Member of Merton London Borough Council for Cannon Hill
- In office 2014–2018

Personal details
- Born: 20 October 1979 (age 46)
- Party: Labour
- Sports career

Medal record
Men's athletics
Representing Nigeria
Olympic Games
| Gold medal – first place | 2000 Sydney | 4×400 m |
African Championships
| Bronze medal – third place | 1998 Dakar | 4×400 m |

= Fidelis Gadzama =

Nigerian sprinter

Fidelis Gadzama (born 20 October 1979) is a Nigerian athlete and Olympic medalist.

Gadzama was a part of the Nigerian team that received a silver medal in the 4 × 400 metres relay at the 2000 Olympics in Sydney.

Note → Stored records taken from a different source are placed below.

Lemma step_intr d d' cs :
  vinv blockno (d, cs) -> virtio_disk_intr d = Ret tt d' -> simulated (d, cs) (settle d' cs).
Proof.
  intros [(qa & u & H) [Hr Hq]] Hp. cbn in *. pose proof (core_short _ _ _ _ H) as Hlen.
  destruct (core_intr (Z.to_nat NUM) _ _ _ _ H) as (d2 & Hp' & Hc & Hv & Hm & Hi & Hf & Hb & _);
    [change (Z.to_nat NUM) with 8%nat; lia|].
  unfold virtio_disk_intr in Hp. rewrite Hp in Hp'. injection Hp' as <-.
  split; [split; [|split; [|done]]|left].
  - exists qa, []. by apply core_awaken.
  - eapply rests_awaken; [done|]. intros c Hin Hs Hrc Ha. specialize (Hrc Ha). unfold sleeps_on in Hs. destruct (c_pc c).
    + unfold free_list in *. by rewrite Hf.
    + destruct (Hb (c_buf c)); [congruence|done].
  - unfold abs, settle. cbn [fst snd]. rewrite abs_awaken. cbn. rewrite Hv, Hm. f_equal.
    apply list_fmap_ext. intros i c _. unfold abs_call, performed. by rewrite Hi.
Qed.

Lemma step_take d d' cs : vinv blockno (d, cs) -> dev_take d = Some d' -> simulated (d, cs) (d', cs).
Proof.
  intros [(qa & u & H) [Hr Hq]] Hp. cbn in *. apply core_take in H. rewrite Hp in H.
  destruct H as (x & qa' & -> & H & ->). split; [|by left]. split; [eauto|done].
Qed.

Lemma step_done d d' k cs : vinv blockno (d, cs) -> dev_done k d = Some d' -> simulated (d, cs) (d', cs).
Proof.
  intros [(qa & u & H) [Hr Hq]] Hp. cbn in *.
  destruct (dev_taken d !! k) as [id|] eqn:Hk; [|unfold dev_done in Hp; by rewrite Hk in Hp].
  destruct (core_done _ _ _ _ _ _ H Hk) as (d2 & cs1 & b & w & i1 & i2 & a & cs2 & -> & Hp' & Hc & Ht & Hw & Hb & Hf & Hi & Hs).
  rewrite Hp in Hp'. injection Hp' as <-. split; [split; [eauto|split; [|by rewrite <- Hq]]|right].
  - eapply Forall_impl; [exact Hr|]. intros c Hrc Ha. specialize (Hrc Ha). cbn. by rewrite Hf, Hb.
  - unfold abs. cbn. rewrite !fmap_app, !fmap_cons.
    assert (forall c, c ∈ cs1 ++ cs2 -> abs_call d' c = abs_call d c) as Hab.
    { intros c Hin. apply core_middle in H. destruct (core_disjoint _ _ _ _ _ _ H Hin) as [Hd _].
      unfold abs_call, performed, indices in *. destruct (c_pc c) as [|j0 j1 j2]; [done|]. rewrite Hi, upd_ne; [done|].
      destruct (Hd j0) as [Hn _]; [left|]. cbn in Hn. set_solver. }
    rewrite (list_fmap_ext (abs_call d') (abs_call d) cs1), (list_fmap_ext (abs_call d') (abs_call d) cs2).
    2,3: intros i c Hc'%list_elem_of_lookup_2; apply Hab; set_solver.
    change (abs_call d (Call b w (PWait id i1 i2) a)) with (b, w, info_status d id =? 0).
    change (abs_call d' (Call b w (PWait id i1 i2) a)) with (b, w, info_status d' id =? 0).
    rewrite Hs, Hi, upd_eq. by apply a_perform.
Qed.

The Nigerian team finished second behind the US team, which has later been formally disqualified from the 4 × 400 meters relay event at the 2000 Olympics by the International Olympic Committee, due to one of the team members' use of illegal performance-enhancing drugs while competing in Sydney.

On 21 July 2012, the 2000 Olympics 4 × 400 m relay medals were reallocated after the USA team was stripped of the gold medal, meaning Gadzama and Nigeria are the gold medalists.

In May 2014, he was elected as a Labour Party Merton London Borough Councillor for Cannon Hill.